„Raus mit der Sprache!“

 

Vor Kurzem erkundigte ich mich bei meinem Sohn nach einer schweren Mathearbeit, die er zurückbekommen hatte. Er druckste herum. Schaute verlegen auf den Boden. Da nahm ich ihn fest in den Arm. Es dauerte nicht lange, da sprudelte es aus ihm heraus. Erst einmal spüren, dass man zueinander gehört. Erst einmal umarmen! Dann kann man auch über alles reden.

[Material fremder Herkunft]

(** * Phisherman: URL analysis service and its browser front end

  The development has two parts.

  - [Api], [UseHistory], [UseAnalyze], [Rendering] and [Home] embed the
    TypeScript front end (types/api.ts, hooks/useHistory.ts,
    hooks/useAnalyze.ts, components/SearchResults.tsx,
    components/History.tsx, components/HistoryItem.tsx and the page
    component [Home]).
  - [Pipeline] holds the analysis pipeline (orchestrator, scorer, verdict
    cache, request surface).  The Python package that implements it is not
    part of the sources at hand, so every definition there is modelled
    from the written specification and says so.

  JavaScript numbers that travel through JSON are finite doubles; they are
  embedded as rationals [Q], on which the comparisons of the source
  ([>=], [<]) are exact. *)

From Stdlib Require Import QArith Lqa.
Close Scope Q_scope.
From stdpp Require Import gmap strings list.

(* ===================================================================== *)
(** ** types/api.ts *)
(* ===================================================================== *)

Module Api.

(** [interface AnalyzerResult]. [evidence] is [Record<string, unknown>]:
    the values are opaque to the front end and kept as their JSON text. *)
Record AnalyzerResult := mkAnalyzerResult {
  ar_name : string;
  ar_score : Q;
  ar_confidence : Q;
  ar_labels : list string;
  ar_evidence : gmap string string;
  ar_execution_time_ms : Q;
  ar_error : option string
}.

(** [interface AnalysisResponse]; [analysis_id?] and [version?] are
    optional members. *)
Record AnalysisResponse := mkAnalysisResponse {
  url : string;
  malicious : bool;
  score : Q;
  confidence : Q;
  labels : list string;
  evidence : gmap string string;
  analyzers : list AnalyzerResult;
  analysis_id : option string;
  timestamp : string;
  processing_time_ms : Q;
  cached : bool;
  version : option string
}.

(** [interface ApiError { error: { code; message; type } }]. *)
Record ApiError := mkApiError {
  err_code : Z;
  err_message : string;
  err_type : string
}.

(** [interface HistoryEntry]. *)
Record HistoryEntry := mkHistoryEntry {
  he_id : string;
  he_url : string;
  he_score : Q;
  he_malicious : bool;
  he_timestamp : string;
  he_labels : list string
}.

End Api.

(* ===================================================================== *)
(** ** hooks/useHistory.ts *)
(* ===================================================================== *)

Module UseHistory.
Import Api.

Definition MAX_HISTORY_ITEMS : nat := 20.

(** The hook owns the React state [history] and the [localStorage] item
    stored under [HISTORY_KEY]; the JSON text of the item is kept as the
    list it serialises, [None] when the item is absent. *)
Record HookState := mkHookState {
  history : list HistoryEntry;
  stored : option (list HistoryEntry)
}.

(** [saveHistory]: [localStorage.setItem] inside [try]/[catch]. When the
    call throws ([ok = false]) the error is logged and the item keeps its
    old value. *)
Definition saveHistory (ok : bool) (entries : list HistoryEntry)
    (item : option (list HistoryEntry)) : option (list HistoryEntry) :=
  if ok then Some entries else item.

(** The effect run on mount: read the item, parse it, [setHistory(parsed)].
    [parsed] is what [JSON.parse] yields, [None] when it throws. *)
Definition loadHistory (parsed : option (list HistoryEntry)) (st : HookState)
    : HookState :=
  match stored st with
  | Some _ =>
      match parsed with
      | Some entries => mkHookState entries (stored st)
      | None => mkHookState [] (stored st)
      end
  | None => st
  end.

(** [response.analysis_id || crypto.randomUUID()]: the left operand is
    falsy when it is [undefined] or the empty string; [uuid] is the value
    the random generator would return. *)
Definition entryId (response : AnalysisResponse) (uuid : string) : string :=
  match analysis_id response with
  | Some i => if decide (i = "") then uuid else i
  | None => uuid
  end.

Definition newEntry (response : AnalysisResponse) (uuid : string)
    : HistoryEntry :=
  {| he_id := entryId response uuid;
     he_url := url response;
     he_score := score response;
     he_malicious := malicious response;
     he_timestamp := timestamp response;
     he_labels := take 3 (labels response) |}.

(** The updater passed to [setHistory] by [addEntry]. *)
Definition addUpdate (e : HistoryEntry) (prev : list HistoryEntry)
    : list HistoryEntry :=
  let filtered := filter (λ entry, he_url entry ≠ he_url e) prev in
  take MAX_HISTORY_ITEMS (e :: filtered).

Definition addEntry (ok : bool) (uuid : string) (response : AnalysisResponse)
    (st : HookState) : HookState :=
  let updated := addUpdate (newEntry response uuid) (history st) in
  mkHookState updated (saveHistory ok updated (stored st)).

(** The updater passed to [setHistory] by [removeEntry]. *)
Definition removeUpdate (id : string) (prev : list HistoryEntry)
    : list HistoryEntry :=
  filter (λ entry, he_id entry ≠ id) prev.

Definition removeEntry (ok : bool) (id : string) (st : HookState)
    : HookState :=
  let updated := removeUpdate id (history st) in
  mkHookState updated (saveHistory ok updated (stored st)).

(** [clearHistory]: [setHistory([])], then [localStorage.removeItem] under
    [try]/[catch]. *)
Definition clearHistory (ok : bool) (st : HookState) : HookState :=
  mkHookState [] (if ok then None else stored st).

(** The invariant of the history list: bounded, one entry per URL. *)
Definition history_inv (h : list HistoryEntry) : Prop :=
  length h ≤ MAX_HISTORY_ITEMS ∧ NoDup (he_url <$> h).

End UseHistory.

(* ===================================================================== *)
(** ** hooks/useAnalyze.ts *)
(* ===================================================================== *)

Module UseAnalyze.
Import Api.

(** The state of the hook. [data] is [None] for [null] and for any other
    falsy value a response body may leave there: the readers of [data]
    ([if (!data)] in SearchResults, [if (data && ...)] in the page) only
    test whether it is truthy. *)
Record UseAnalyzeState := mkUseAnalyzeState {
  data : option AnalysisResponse;
  loading : bool;
  error : option string
}.

Definition initialState : UseAnalyzeState :=
  mkUseAnalyzeState None false None.

(** What the [try] block of [analyze] can meet after the request is sent:
    - [Fulfilled]: [response.ok], and the body is a truthy JSON value,
      which the source takes as an [AnalysisResponse] without checking it,
      and so does the model;
    - [FulfilledEmpty]: [response.ok], and the body is a falsy JSON value
      ([null], [false], [0] or the empty string);
    - [Rejected]: [!response.ok], and the body has an [error] member, read
      as an [ApiError];
    - [Thrown]: something was thrown inside the block: [fetch] or [json()]
      rejected, or [errorData.error.message] raised a [TypeError] because
      a body that is not ok has no [error] member; [Some m] when the thrown
      value is an [Error] with message [m]. *)
Inductive FetchOutcome :=
| Fulfilled (body : AnalysisResponse)
| FulfilledEmpty
| Rejected (body : ApiError)
| Thrown (msg : option string).

Definition FALLBACK_MESSAGE : string := "Error en el análisis".
Definition UNKNOWN_MESSAGE : string := "Error desconocido".

(** [errorData.error.message || FALLBACK_MESSAGE]. *)
Definition surfacedMessage (e : ApiError) : string :=
  if decide (err_message e = "") then FALLBACK_MESSAGE else err_message e.

(** First [setState] of [analyze]. *)
Definition analyzeStart : UseAnalyzeState :=
  mkUseAnalyzeState None true None.

(** The [setState] that ends [analyze]: the one of the [try] block, or the
    one of the [catch] block, which also receives the [Error] thrown for a
    response that is not ok. *)
Definition analyzeSettle (o : FetchOutcome) : UseAnalyzeState :=
  match o with
  | Fulfilled body => mkUseAnalyzeState (Some body) false None
  | FulfilledEmpty => mkUseAnalyzeState None false None
  | Rejected e => mkUseAnalyzeState None false (Some (surfacedMessage e))
  | Thrown (Some m) => mkUseAnalyzeState None false (Some m)
  | Thrown None => mkUseAnalyzeState None false (Some UNKNOWN_MESSAGE)
  end.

Das erfährt auch der sog. „verlorenen Sohn“ im Gleichnis Jesu. Da heißt es im 15. Kapitel: „Als der Sohn aber noch weit entfernt war, sah ihn sein Vater und es jammerte ihn, und er lief ihm entgegen und fiel ihm um den Hals und küsste ihn.“ (Lukas 15,20). Als der Sohn in Vaters Armen liegt und spürt: Es ist wieder alles gut!da sprudelt es auch aus ihm heraus: „Vater, ich habe gesündigt gegen den Himmel und vor dir.“ (Lukas 15,21) Erst als er die Umarmung des Vaters spürt, kann er loswerden, was er sagen wollte. Das tut ihm gut. Vorher hat er sich das nicht vorstellen können, aus Angst vor dem Auspacken. Jetzt in Vaters Armen spürt er aber: Hier kann ich mich öffnen. Eine Erfahrung, die er mit den vielen Menschen vor und nach ihm teilt.

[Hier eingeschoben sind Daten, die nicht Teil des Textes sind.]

(** [arr[i] = v]. Inside the array the cell is overwritten. Past the end
    the array grows to length [i + 1] and the cells in between are holes.
    A negative [i] names an ordinary property, not a cell: length and cells
    stay as they are (the property itself is not part of this model; no
    operation writes at a negative position in a state that satisfies the
    invariant of the history store). *)
Definition write {A : Type} (arr : list (option A)) (i : Z) (v : A) : list (option A) :=
  if i <? 0 then arr
  else if i <? Z.of_nat (length arr) then <[Z.to_nat i := Some v]> arr
  else arr ++ replicate (Z.to_nat i - length arr) None ++ [Some v].

(** A relative index of [slice] and [splice], brought into [0 .. len]:
    a negative one counts from the end. *)
Definition relativeIndex (len i : Z) : Z :=
  if i <? 0 then Z.max (len + i) 0 else Z.min i len.

(** [arr.splice(start, 1)], the array that is left. *)
Definition splice1 {A : Type} (arr : list A) (start : Z) : list A :=
  let k := Z.to_nat (relativeIndex (Z.of_nat (length arr)) start) in
  take k arr ++ drop (S k) arr.

(** [arr.slice(start, end)]. *)
Definition slice {A : Type} (arr : list A) (start end_ : Z) : list A :=
  let len := Z.of_nat (length arr) in
  let k := relativeIndex len start in
  let final := relativeIndex len end_ in
  take (Z.to_nat (final - k)) (drop (Z.to_nat k) arr).

(** A [number] that need not be finite. *)
Inductive Num : Type :=
| Finite (z : Z)
| Infinity
| NaN.

(** [Math.ceil(a / b)] for integers [a >= 0] and [b]. The quotient of two
    integers below 2^53 is either an integer, which a double holds exactly,
    or at least [1/b] away from one, more than the rounding error of the
    division; so the rounded quotient has the ceiling of the exact one.
    [a / 0] is [Infinity], and [0 / 0] is [NaN]. *)
Definition Math_ceil_div (a b : Z) : Num :=
  if b =? 0 then (if a =? 0 then NaN else Infinity)
  else Finite (- ((- a) / b)).

(** [Math.max(a, b)] on integers. *)
Definition Math_max (a b : Z) : Z := Z.max a b.

(** [s.trimEnd()]: the text up to its trailing white space. What is left of
    the text at a character is dropped when it is white space only. *)
Fixpoint trimEnd (s : string) : string :=
  match s with
  | EmptyString => EmptyString
  | String c s' =>
      if String.eqb (skipWhiteSpace s) EmptyString then EmptyString
      else String c (trimEnd s')
  end.

(** [s.trim()]: white space is dropped at both ends. *)
Definition trim (s : string) : string := trimEnd (skipWhiteSpace s).

(** [n - 1] for a number that need not be finite. *)
Definition Num_pred (n : Num) : Num :=
  match n with
  | Finite z => Finite (z - 1)
  | Infinity => Infinity
  | NaN => NaN
  end.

Auch wir können uns nur bei Menschen öffnen, denen wir vertrauen. Und wir alle wissen: es tut einfach gut, sich auszusprechen. In unserer Kirche gibt es dafür sogar einen Namen: Beichte. Keine Angst, jetzt wird es nicht katholisch! Wer Beichte nur mit Beichtstuhl, auf Knien rutschen oder tristen Novembertagen in Verbindung bringt, der hat ein falsches Verständnis von der Beichte. Martin Luther hat die Beichte immer sehr geschätzt. Beichte ist für mich Gottes Einladung, seine Güte und Vergebung zu spüren. Beichte heißt: Ich spreche mich in einem einfach mal aus. Und dies tue ich in einem angstfreien Raum. Beichte bedeutet: Ich rede mir mal alles von der Seele. Für den sog. „verlorenen Sohn“ aus unserem Gleichnis wurde Gottes Güte und Vergebung zu einer lebendigen Erfahrung, die wieder Lebensfreude in ihn einkehren ließ.

Darum: wer den Eindruck hat, sich mal aussprechen zu müssen, der wende sich an einen guten Freund, ein anderes Gemeindemitglied oder eben an einen Pfarrer seines Vertrauens, bei dem das vom Gesetz anerkannte Beichtgeheimnis gilt. Sich mal auszusprechen kann helfen, wieder Lebensfreude zu spüren. Gott gönnt uns diese Lebensfreude. Das große Fest am Ende unsere berühmte Geschichte ist ein Bild dafür (Lukas 15,24ff). Als der Sohn zu Hause ist, macht der Vater ein Fass auf; ein Fest wird gefeiert. Die Beichte des Sohnes war eine wichtige Station auf dem Weg dorthin, zurück zur Lebensfreude. Gott gönnt uns diese Lebensfreude. Auch Ihnen. Also: raus mit der Sprache!